Catatan dari pertemuan aktivis linux

Tanggal 3 Februari 2007, bertempat di NF Margonda (sebagian) aktivis-linux berkumpul untuk berdiskusi tentang beberapa hal dan terutama sikap komunitas terhadap MOU RI-MS yang menghebohkan itu.

Diskusi sendiri berjalan dengan santai dan serius. Hasil diskusi saya tidak tuliskan disini karena menurut Pak Rus, sebaiknya hasil ini di publish di kalangan terbatas dahulu sebelum di publish kemana mana :) . Saya sendiri berusaha memberikan opini opini yang lebih bersifat kritik kepada komunitas Open Source / Linux yang saya rangkumkan sebagai berikut:

  1. Berhentilah menggunakan kata “gratis” untuk mengkampanyekan Free Open Source Software (FOSS), sebab perkataan “free” tersebut tidak berarti gratis, tapi “bebas”. Tidak ada yang gratis dari FOSS, semuanya membutuhkan “biaya”. Perkataan “gratis” di dunia bisnis justru berkonotasi tidak bagus.
  2. Komunitas agar berusaha bergerak dibalik nama Perusahaan (PT, CV dll) jangan bergerak atas nama Pribadi. Sebab tudingan bahwa tidak ada dukungan/support dari kalangan Open Source karena FOSS selalu di identikkan dengan komunitas yang berkonotasi pribadi/person.
  3. Mendata perusahaan-perusahaan yang bisa memberikan dukungan terhadap implementasi FOSS. Data merupakan kekuatan yang paling bagus, jika data sudah ditangan dan menunjukkan hal yang positip maka tudingan kurangnya dukungan dari kalangan FOSS bisa ditepis.
  4. Kalangan FOSS juga agar tidak ragu membeberkan kisah sukses-nya menggunakan FOSS sebagai solusi apakah itu di sebuah Perusahaan maupun di Pemerintahan. Kurangnya pemberitaan atas kisah sukses ini sangat mempengaruhi pandangan umum terhadap FOSS.

catatan: Saya pribadi mendukung usulan bahwa sebaiknya YPLI ( Yayasan Penggerak Linux Indonesia ) sebagai payung pergerakan FOSS.
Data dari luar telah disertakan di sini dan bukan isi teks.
Definition entryFromRaw (obj : object) : savedEntry :=
  let claudeUUID := rawString obj "claude_uuid" in
  let resumeID := rawString obj "resume_id" in
  let resumeID := if str_empty resumeID then claudeUUID else resumeID in
  let lastUsed := rawInt64 obj "last_used" in
  let createdAt := rawFloat64 obj "created_at" in
  let createdAt := if f64_eqb createdAt f64_zero then f64_of_Z lastUsed else createdAt in
  mkSavedEntry (u64 (rawInt64 obj "config_revision")) (rawString obj "name")
    (u64 (rawInt64 obj "metadata_revision")) (rawInt64 obj "name_updated_at")
    (rawString obj "name_updated_by") (rawString obj "last_name_mutation_id")
    resumeID claudeUUID lastUsed (rawString obj "preview_text") (rawString obj "preview_role")
    (rawInt64 obj "preview_updated_at") (u64 (rawInt64 obj "preview_revision"))
    (rawString obj "cwd") (rawString obj "backend") (rawString obj "model")
    (rawString obj "sandbox") (rawString obj "effort") (rawString obj "service_tier")
    (rawString obj "collaboration_mode") (rawString obj "personality")
    (rawStrings obj "historical_resume_ids") createdAt (rawBool obj "pinned") (rawBool obj "hidden").

(** ** The store *)
Abbreviation rows := (gmap string object).

Record Store := mkStore { knownIDs : gset string; disk : option rows }.
#[export] Instance Store_eta : Eta Store := λ st, mkStore (knownIDs st) (disk st).

Definition loadRawLocked (st : Store) : rows := default ∅ (disk st).

(** The outcomes of the calls outside the program: taking the file lock, and
    encoding, writing and renaming the new file. *)
Record store_io := mkIO { lockErr : error; writeErr : error }.
Definition io_ok : store_io := mkIO None None.

Definition Load (io : store_io) (st : Store) : Store * gmap string savedEntry :=
  match lockErr io with
  | Some _ => (st, ∅)
  | None =>
      let raw := loadRawLocked st in
      (st <| knownIDs := knownIDs st ∪ dom raw |>, entryFromRaw <$> raw)
  end.

(** The row [Save] writes for a session. *)
Definition savedRow (now : Z) (snap : Snapshot) : savedEntry :=
  let lastUsed := f64_to_i64 (snapLastActivity snap) in
  let lastUsed := if lastUsed <=? 0 then now else lastUsed in
  mkSavedEntry (snapConfigRevision snap) (snapName snap) (snapMetadataRevision snap)
    (snapNameUpdatedAt snap) (snapNameUpdatedBy snap) (snapLastNameMutationID snap)
    (snapResumeID snap) (snapResumeID snap) lastUsed (snapPreviewText snap) (snapPreviewRole snap)
    (snapPreviewUpdatedAt snap) (snapPreviewRevision snap) (snapCwd snap) (snapBackend snap)
    (snapModel snap) (snapSandbox snap) (snapEffort snap) (snapServiceTier snap)
    (snapCollaborationMode snap) (snapPersonality snap) (snapHistoricalResumeIDs snap)
    (snapCreatedAt snap) (snapPinned snap) (snapHidden snap).

Definition saveRow (now : Z) (raw : rows) (s : Session) : rows :=
  let snap := SettingsSnapshot s in
  <[snapID snap := putKnownFields (default ∅ (raw !! snapID snap)) (savedRow now snap)]> raw.

(** [json.MarshalIndent] sorts the ids and writes them as JSON strings; of two
    ids with the same text, the last one written is the one read back. *)
Definition key_le (x y : string * object) : Prop := String.leb x.1 y.1 = true.
#[global] Instance key_le_dec : RelDecision key_le := λ x y, decide (String.leb x.1 y.1 = true).
Definition marshalRows (raw : rows) : rows :=
  list_to_map (reverse (prod_map json_text id <$> merge_sort key_le (map_to_list raw))).

Definition writeRawLocked (io : store_io) (raw : rows) (st : Store) : Store * error :=
  match writeErr io with
  | Some e => (st, Some e)
  | None => (st <| disk := Some (marshalRows raw) |>, None)
  end.

(** The sessions are those of [Registry.List], in an arbitrary order. *)
Definition Save (io : store_io) (now : Z) (sessions : list Session) (st : Store) : Store * error :=
  match lockErr io with
  | Some e => (st, Some e)
  | None =>
      let raw := fold_left (saveRow now) sessions (loadRawLocked st) in
      let currentIDs := list_to_set (map (λ s, snapID (SettingsSnapshot s)) sessions) in
      let known := knownIDs st ∪ currentIDs in
      let gone := known ∖ currentIDs in
      let raw := filter (λ '(id, _), id ∉ gone) raw in
      writeRawLocked io raw (st <| knownIDs := known ∖ gone |>)
  end.

(** ** Lemmas *)

(** *** Valid UTF-8 *)
Lemma rune_len_bound s : (rune_len s ≤ length s)%nat.
Proof.
  unfold rune_len. destruct s as [|a [|b [|c [|d s]]]]; simpl; repeat case_match; simpl; lia.
Qed.

(** *** The keys of a row *)
Fixpoint assoc {A} (k : string) (l : list (string * A)) : option A :=
  match l with
  | [] => None
  | (k', v) :: l => if String.eqb k k' then Some v else assoc k l
  end.

Lemma putFields_lookup l obj k :
  NoDup (l.*1) →
  fold_left putField l obj !! k = match assoc k l with Some v => v | None => obj !! k end.
Proof.
  revert obj; induction l as [|[k' v] l IH]; intros obj Hnd; simpl; [done|].
  apply NoDup_cons in Hnd as [Hni Hnd]. rewrite IH by done.
  destruct (String.eqb_spec k k') as [->|Hne].
  - assert (assoc k' l = None) as ->.
    { clear -Hni. induction l as [|[k0 v0] l IH]; simpl in *; [done|].
      destruct (String.eqb_spec k' k0) as [->|]; [by destruct Hni; left|]. apply IH.
      intros H. apply Hni. by right. }
    destruct v; simpl; [by rewrite lookup_insert_eq|by rewrite lookup_delete_eq].
  - destruct (assoc k l); [done|]. destruct v; simpl; [by rewrite lookup_insert_ne|by rewrite lookup_delete_ne].
Qed.

Lemma knownFields_nodup e : NoDup ((knownFields e).*1).
Proof.
  apply (bool_decide_unpack _). vm_compute. reflexivity.
Qed.

Lemma putKnownFields_lookup obj e k :
  putKnownFields obj e !! k = match assoc k (knownFields e) with Some v => v | None => obj !! k end.
Proof. apply putFields_lookup, knownFields_nodup. Qed.
(* ===== verification/Orders.v ===== *)
(** * Orders on strings and doubles

    Comparison of doubles other than NaN is the lexicographic order of an
    integer key, and comparison of strings is bytewise: both are strict and
    total, which the registry needs to pick one of several sessions whatever
    order it meets them in. *)

From S2P Require Import Prelude.
From Stdlib Require Import SpecFloat.

(** ** Strings *)
(** [sort.Strings] *)
Definition str_le (a b : string) : Prop := String.leb a b = true.
#[global] Instance str_le_dec : RelDecision str_le := λ a b, decide (String.leb a b = true).
Definition sort_strings : list string → list string := merge_sort str_le.

Lemma String_ltb_lt a b : String.ltb a b = true ↔ String.compare a b = Lt.
Proof. unfold String.ltb. destruct (String.compare a b); done. Qed.

Lemma Ascii_compare_N a b : Ascii.compare a b = N.compare (Ascii.N_of_ascii a) (Ascii.N_of_ascii b).
Proof. reflexivity. Qed.

Lemma N_of_ascii_inj a b : Ascii.N_of_ascii a = Ascii.N_of_ascii b → a = b.
Proof. intros H. by rewrite <- (Ascii.ascii_N_embedding a), H, Ascii.ascii_N_embedding. Qed.

Lemma String_ltb_irrefl a : String.ltb a a = false.
Proof.
  apply not_true_iff_false. rewrite String_ltb_lt.
  induction a as [|x a IH]; simpl; [done|]. by rewrite Ascii_compare_N, N.compare_refl.
Qed.

Lemma String_ltb_trans a b c : String.ltb a b = true → String.ltb b c = true → String.ltb a c = true.
Proof.
  rewrite !String_ltb_lt. revert b c.
  induction a as [|x a IH]; intros [|y b] [|z c]; simpl; try done.
  rewrite !Ascii_compare_N.
  destruct (N.compare_spec (Ascii.N_of_ascii x) (Ascii.N_of_ascii y)) as [E1|E1|E1]; try done;
    destruct (N.compare_spec (Ascii.N_of_ascii y) (Ascii.N_of_ascii z)) as [E2|E2|E2]; try done;
    intros H1 H2;
    destruct (N.compare_spec (Ascii.N_of_ascii x) (Ascii.N_of_ascii z)) as [E3|E3|E3]; try done; try lia.
  by eapply IH.
Qed.

Lemma String_ltb_total a b : a ≠ b → String.ltb a b = true ∨ String.ltb b a = true.
Proof.
  intros Hne. rewrite !String_ltb_lt, (String.compare_antisym b a).
  destruct (String.compare a b) eqn:E; simpl; [|auto..].
  by apply String.compare_eq_iff in E.
Qed.

(** ** Doubles *)
Definition not_nan (x : f64) : Prop := x ≠ S754_nan.

(** Sign class, then exponent and mantissa, mirrored for negative numbers. *)
Definition key (x : f64) : Z * Z * Z :=
  match x with
  | S754_infinity true => (-2, 0, 0)
  | S754_finite true m e => (-1, - e, - Z.pos m)
  | S754_zero _ => (0, 0, 0)
  | S754_finite false m e => (1, e, Z.pos m)
  | S754_infinity false => (2, 0, 0)
  | S754_nan => (0, 0, 0)
  end.

Definition lex_lt (x y : Z * Z * Z) : Prop :=
  let '(a, b, c) := x in
  let '(a', b', c') := y in
  a < a' ∨ a = a' ∧ (b < b' ∨ b = b' ∧ c < c').

Ltac float_cases :=
  repeat match goal with
  | |- context [Z.compare ?a ?b] => destruct (Z.compare_spec a b); subst
  | |- context [Pcompare ?a ?b Eq] =>
      change (Pcompare a b Eq) with (Pos.compare a b); destruct (Pos.compare_spec a b); subst
  end.

Lemma f64_ltb_key x y : not_nan x → not_nan y → (f64_ltb x y = true ↔ lex_lt (key x) (key y)).
Proof.
  intros Hx Hy. unfold f64_ltb, SFltb, SFcompare, lex_lt.
  destruct x as [|[]| |[] m e], y as [|[]| |[] m' e']; try done; simpl; float_cases; simpl;
    split; done || lia.
Qed.

Lemma f64_eqb_key x y : not_nan x → not_nan y → (f64_eqb x y = true ↔ key x = key y).
Proof.
  intros Hx Hy. unfold f64_eqb, SFeqb, SFcompare.
  destruct x as [|[]| |[] m e], y as [|[]| |[] m' e']; try done; simpl; float_cases; simpl;
    split; intros; simplify_eq; done || lia.
Qed.

Lemma lex_trans x y z : lex_lt x y → lex_lt y z → lex_lt x z.
Proof. destruct x as [[] ?], y as [[] ?], z as [[] ?]. simpl. lia. Qed.
Lemma lex_irrefl x : ¬ lex_lt x x.
Proof. destruct x as [[] ?]. simpl. lia. Qed.
Lemma lex_total x y : lex_lt x y ∨ x = y ∨ lex_lt y x.
Proof.
  destruct x as [[a b] c], y as [[a' b'] c']. simpl.
  destruct (Z.lt_total a a') as [|[->|]]; [auto| |right; right; lia].
  destruct (Z.lt_total b b') as [|[->|]]; [left; lia| |right; right; lia].
  destruct (Z.lt_total c c') as [|[->|]]; [left; lia| |right; right; lia]. auto.
Qed.

(** ** Lexicographic products of strict total orders *)
Definition lexprod {A B} (R : relation A) (S : relation B) : relation (A * B) :=
  λ x y, R x.1 y.1 ∨ (x.1 = y.1 ∧ S x.2 y.2).

(** Irreflexive, transitive, and comparing any two distinct elements. *)
Class StrictTotal {A} (R : relation A) : Prop := {
  st_irrefl : ∀ x, ¬ R x x;
  st_trans : ∀ x y z, R x y → R y z → R x z;
  st_total : ∀ x y, R x y ∨ x = y ∨ R y x }.

#[export] Instance lexprod_total {A B} (R : relation A) (S : relation B) :
  StrictTotal R → StrictTotal S → StrictTotal (lexprod R S).
Proof.
  intros HR HS. split; unfold lexprod.
  - intros [a b]; simpl. intros [H|[_ H]]; [by apply (st_irrefl a)|by apply (st_irrefl b)].
  - intros [a b] [a' b'] [a'' b'']; simpl. intros [H1|[-> H1]] [H2|[-> H2]];
      [left; by eapply st_trans|by left|by left|right; split; [done|by eapply st_trans]].
  - intros [a b] [a' b']; simpl. destruct (st_total a a') as [?|[->|?]]; [tauto| |tauto].
    destruct (st_total b b') as [?|[->|?]]; tauto.
Qed.

Lemma flip_total {A} (R : relation A) : StrictTotal R → StrictTotal (flip R).
Proof.
  intros H. split; unfold flip.
  - intros x. apply st_irrefl.
  - intros x y z H1 H2. by eapply st_trans.
  - intros x y. destruct (st_total x y) as [?|[?|?]]; tauto.
Qed.

#[export] Instance Zlt_total : StrictTotal Z.lt.
Proof. split; intros; lia. Qed.

#[export] Instance lex_lt_total : StrictTotal lex_lt.
Proof. split; [apply lex_irrefl|apply lex_trans|apply lex_total]. Qed.

Definition str_lt (a b : string) : Prop := String.ltb a b = true.
#[export] Instance str_lt_total : StrictTotal str_lt.
Proof.
  split; unfold str_lt.
  - intros a. by rewrite String_ltb_irrefl.
  - apply String_ltb_trans.
  - intros a b. destruct (decide (a = b)) as [->|H]; [auto|].
    destruct (String_ltb_total a b H); auto.
Qed.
Did you enjoy this post? Why not leave a comment below and continue the conversation, or subscribe to my feed and get articles like this delivered automatically to your feed reader.

Comments

Pemerintah berniat mengucurkan dana (awal?) sebesar 15 miliar.

Tapi di dalam pertemuan itu ada yang bilang 15 miliar terlalu kecil? :) Bahkan ada juga yang menuntut 300 miliar, sama seperti yang ditawarkan ke Microsoft.

Loh, kalau sama-sama menghabiskan 300 miliar, tidak ada nilai tambahnya dong menggunakan open source.

Itu sebenarnya sentilan, dibalik angka 300M itukan ada “komisi” jadi supaya pemerintah tertarik ke Open Source biayanya harus 300M.

Saya pengguna linux pemula, pada awalnya saya juga berharap banyak dengan OS Linux karena bersifat gratis. Tetapi dibalik itu ada kekurangan-kekurangan pada OS Linux , yang menjadi kendala bagi saya untuk mengoptimalkan komputer saya, misalnya untuk penggunaan Multimedia.Saya berharap beberapa tahun kedepan OS linux akan menjadi lebih baik lagi bagi Pengguna Personal.